Goal of the exercise:
Go through the entries below. Copy each line in which "exists" appears.

Data for this exercise:

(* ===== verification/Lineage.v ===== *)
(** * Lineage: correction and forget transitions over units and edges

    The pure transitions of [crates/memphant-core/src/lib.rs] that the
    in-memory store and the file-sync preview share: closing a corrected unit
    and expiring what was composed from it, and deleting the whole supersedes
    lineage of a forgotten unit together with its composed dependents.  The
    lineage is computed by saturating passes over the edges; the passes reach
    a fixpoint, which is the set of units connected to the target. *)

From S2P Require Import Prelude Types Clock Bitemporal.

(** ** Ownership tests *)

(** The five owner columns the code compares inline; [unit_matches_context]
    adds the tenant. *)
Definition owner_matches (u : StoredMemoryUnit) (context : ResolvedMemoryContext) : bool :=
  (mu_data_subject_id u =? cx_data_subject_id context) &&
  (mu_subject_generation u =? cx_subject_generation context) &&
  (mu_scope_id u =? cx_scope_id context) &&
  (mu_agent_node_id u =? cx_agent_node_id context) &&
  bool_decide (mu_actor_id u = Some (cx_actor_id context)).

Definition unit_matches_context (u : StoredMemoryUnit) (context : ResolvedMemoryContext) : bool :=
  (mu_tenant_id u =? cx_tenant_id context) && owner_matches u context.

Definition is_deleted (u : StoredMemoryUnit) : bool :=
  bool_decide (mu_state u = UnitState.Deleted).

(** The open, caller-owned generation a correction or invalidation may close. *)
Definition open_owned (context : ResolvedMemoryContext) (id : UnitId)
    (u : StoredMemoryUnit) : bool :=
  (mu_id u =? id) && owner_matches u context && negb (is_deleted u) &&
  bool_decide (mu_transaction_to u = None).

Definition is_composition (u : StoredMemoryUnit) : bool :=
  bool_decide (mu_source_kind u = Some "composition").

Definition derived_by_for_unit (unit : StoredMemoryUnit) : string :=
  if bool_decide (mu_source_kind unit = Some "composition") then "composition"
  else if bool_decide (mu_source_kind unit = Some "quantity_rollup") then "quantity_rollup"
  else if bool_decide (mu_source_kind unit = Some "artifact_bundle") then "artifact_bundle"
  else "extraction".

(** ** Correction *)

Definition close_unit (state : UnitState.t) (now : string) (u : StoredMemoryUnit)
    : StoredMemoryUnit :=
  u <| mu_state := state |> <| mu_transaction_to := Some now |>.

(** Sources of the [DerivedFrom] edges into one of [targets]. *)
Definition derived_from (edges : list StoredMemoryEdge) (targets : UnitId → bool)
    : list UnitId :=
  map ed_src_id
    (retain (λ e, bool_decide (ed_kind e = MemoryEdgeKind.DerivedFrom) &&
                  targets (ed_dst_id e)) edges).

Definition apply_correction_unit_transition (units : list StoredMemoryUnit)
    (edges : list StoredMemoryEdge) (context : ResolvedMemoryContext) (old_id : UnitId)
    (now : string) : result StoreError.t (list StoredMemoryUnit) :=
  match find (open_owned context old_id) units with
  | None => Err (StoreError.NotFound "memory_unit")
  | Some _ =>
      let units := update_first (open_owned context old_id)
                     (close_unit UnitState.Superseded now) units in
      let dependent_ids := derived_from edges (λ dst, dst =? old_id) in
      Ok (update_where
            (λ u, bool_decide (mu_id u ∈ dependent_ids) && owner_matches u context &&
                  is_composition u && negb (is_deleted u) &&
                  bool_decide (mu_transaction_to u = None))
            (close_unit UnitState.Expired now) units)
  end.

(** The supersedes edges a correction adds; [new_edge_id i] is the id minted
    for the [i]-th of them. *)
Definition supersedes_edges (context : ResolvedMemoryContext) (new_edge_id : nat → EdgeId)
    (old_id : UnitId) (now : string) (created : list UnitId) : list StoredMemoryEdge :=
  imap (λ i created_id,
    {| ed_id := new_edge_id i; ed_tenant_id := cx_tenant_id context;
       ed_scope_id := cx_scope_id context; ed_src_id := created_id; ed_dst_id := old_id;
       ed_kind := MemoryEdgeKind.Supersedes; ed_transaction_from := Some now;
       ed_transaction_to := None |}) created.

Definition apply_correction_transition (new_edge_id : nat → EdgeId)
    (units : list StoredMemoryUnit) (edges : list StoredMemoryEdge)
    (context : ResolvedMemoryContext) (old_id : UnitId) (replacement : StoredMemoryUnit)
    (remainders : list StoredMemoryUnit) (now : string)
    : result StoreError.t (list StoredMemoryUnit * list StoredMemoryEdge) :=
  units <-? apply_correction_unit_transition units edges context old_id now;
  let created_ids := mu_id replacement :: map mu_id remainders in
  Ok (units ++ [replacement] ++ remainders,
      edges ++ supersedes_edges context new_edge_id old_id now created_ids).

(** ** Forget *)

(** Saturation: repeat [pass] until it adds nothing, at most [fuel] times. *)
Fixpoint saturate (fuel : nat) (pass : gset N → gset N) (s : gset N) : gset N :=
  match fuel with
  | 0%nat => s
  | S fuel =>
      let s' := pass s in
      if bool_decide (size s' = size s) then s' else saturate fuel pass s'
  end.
==
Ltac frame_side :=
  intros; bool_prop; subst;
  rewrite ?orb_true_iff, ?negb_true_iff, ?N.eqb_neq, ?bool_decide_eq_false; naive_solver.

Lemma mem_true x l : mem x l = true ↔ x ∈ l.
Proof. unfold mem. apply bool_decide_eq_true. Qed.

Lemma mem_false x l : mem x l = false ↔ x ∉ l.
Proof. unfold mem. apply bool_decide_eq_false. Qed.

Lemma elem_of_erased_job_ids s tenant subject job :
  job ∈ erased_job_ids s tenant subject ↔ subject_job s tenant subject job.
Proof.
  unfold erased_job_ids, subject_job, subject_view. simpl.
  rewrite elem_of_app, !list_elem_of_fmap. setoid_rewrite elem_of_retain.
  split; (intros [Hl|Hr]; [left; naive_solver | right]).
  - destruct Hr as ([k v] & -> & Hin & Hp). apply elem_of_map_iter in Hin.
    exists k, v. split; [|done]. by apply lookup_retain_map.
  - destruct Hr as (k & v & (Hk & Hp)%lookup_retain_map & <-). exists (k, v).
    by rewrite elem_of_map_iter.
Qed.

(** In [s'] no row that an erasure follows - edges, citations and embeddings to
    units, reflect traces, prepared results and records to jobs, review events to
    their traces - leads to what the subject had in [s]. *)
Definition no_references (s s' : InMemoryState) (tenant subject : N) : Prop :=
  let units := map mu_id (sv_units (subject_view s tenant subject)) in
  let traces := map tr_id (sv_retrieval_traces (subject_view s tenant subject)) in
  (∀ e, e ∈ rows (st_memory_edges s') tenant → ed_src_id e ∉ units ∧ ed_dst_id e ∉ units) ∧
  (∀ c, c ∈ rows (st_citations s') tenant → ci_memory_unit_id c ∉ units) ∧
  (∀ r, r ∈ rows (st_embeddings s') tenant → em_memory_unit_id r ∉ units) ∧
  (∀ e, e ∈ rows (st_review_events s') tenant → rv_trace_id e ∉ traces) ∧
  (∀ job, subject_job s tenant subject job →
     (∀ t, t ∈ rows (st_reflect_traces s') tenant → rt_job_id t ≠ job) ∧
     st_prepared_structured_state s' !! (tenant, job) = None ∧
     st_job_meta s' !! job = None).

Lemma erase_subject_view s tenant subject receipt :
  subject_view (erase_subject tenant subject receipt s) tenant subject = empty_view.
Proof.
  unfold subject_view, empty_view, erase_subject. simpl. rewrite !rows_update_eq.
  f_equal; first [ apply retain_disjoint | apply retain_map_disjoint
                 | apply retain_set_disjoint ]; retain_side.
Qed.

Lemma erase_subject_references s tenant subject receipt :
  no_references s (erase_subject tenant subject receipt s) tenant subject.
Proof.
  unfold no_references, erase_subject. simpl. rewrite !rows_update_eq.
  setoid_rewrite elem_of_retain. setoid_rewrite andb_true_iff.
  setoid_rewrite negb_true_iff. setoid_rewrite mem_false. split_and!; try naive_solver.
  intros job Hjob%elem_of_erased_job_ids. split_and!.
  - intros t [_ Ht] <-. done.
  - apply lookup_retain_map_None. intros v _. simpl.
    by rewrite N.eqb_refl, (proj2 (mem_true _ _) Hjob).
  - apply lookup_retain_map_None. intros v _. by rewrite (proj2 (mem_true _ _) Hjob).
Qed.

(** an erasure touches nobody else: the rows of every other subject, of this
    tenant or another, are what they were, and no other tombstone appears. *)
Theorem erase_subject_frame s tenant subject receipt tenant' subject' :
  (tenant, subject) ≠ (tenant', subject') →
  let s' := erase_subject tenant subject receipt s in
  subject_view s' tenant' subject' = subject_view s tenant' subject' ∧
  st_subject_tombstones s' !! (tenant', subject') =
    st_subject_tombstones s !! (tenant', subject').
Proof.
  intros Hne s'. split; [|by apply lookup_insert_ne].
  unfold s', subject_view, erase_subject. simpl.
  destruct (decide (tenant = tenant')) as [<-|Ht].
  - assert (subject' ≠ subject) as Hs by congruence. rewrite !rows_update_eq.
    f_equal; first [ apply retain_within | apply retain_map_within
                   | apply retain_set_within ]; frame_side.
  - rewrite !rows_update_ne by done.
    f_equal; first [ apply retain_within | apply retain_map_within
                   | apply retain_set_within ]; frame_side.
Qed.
==
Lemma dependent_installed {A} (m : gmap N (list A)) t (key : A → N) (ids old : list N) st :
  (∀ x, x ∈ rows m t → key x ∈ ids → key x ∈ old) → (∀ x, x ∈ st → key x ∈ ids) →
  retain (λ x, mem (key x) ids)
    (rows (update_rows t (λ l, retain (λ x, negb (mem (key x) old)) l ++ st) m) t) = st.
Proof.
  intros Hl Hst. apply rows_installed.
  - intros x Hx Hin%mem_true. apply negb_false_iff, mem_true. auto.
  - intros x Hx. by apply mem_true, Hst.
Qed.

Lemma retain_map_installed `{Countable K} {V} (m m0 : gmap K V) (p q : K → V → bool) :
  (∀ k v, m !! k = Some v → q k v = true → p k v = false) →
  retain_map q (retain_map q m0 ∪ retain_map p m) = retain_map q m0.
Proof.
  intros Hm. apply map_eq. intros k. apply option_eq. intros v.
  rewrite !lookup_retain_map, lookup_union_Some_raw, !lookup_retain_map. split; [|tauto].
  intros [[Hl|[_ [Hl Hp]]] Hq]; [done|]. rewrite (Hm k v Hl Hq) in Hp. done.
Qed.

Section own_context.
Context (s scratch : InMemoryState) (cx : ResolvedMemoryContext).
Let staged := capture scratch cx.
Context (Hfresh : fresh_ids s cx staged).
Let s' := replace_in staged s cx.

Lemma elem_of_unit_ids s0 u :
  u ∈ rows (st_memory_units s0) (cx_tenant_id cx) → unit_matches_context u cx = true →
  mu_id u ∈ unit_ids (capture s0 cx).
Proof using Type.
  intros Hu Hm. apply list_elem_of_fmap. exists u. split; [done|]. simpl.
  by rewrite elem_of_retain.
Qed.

Your response:
    exists k, v. split; [|done]. by apply lookup_retain_map.
  - destruct Hr as (k & v & (Hk & Hp)%lookup_retain_map & <-). exists (k, v).
  intros Hu Hm. apply list_elem_of_fmap. exists u. split; [done|]. simpl.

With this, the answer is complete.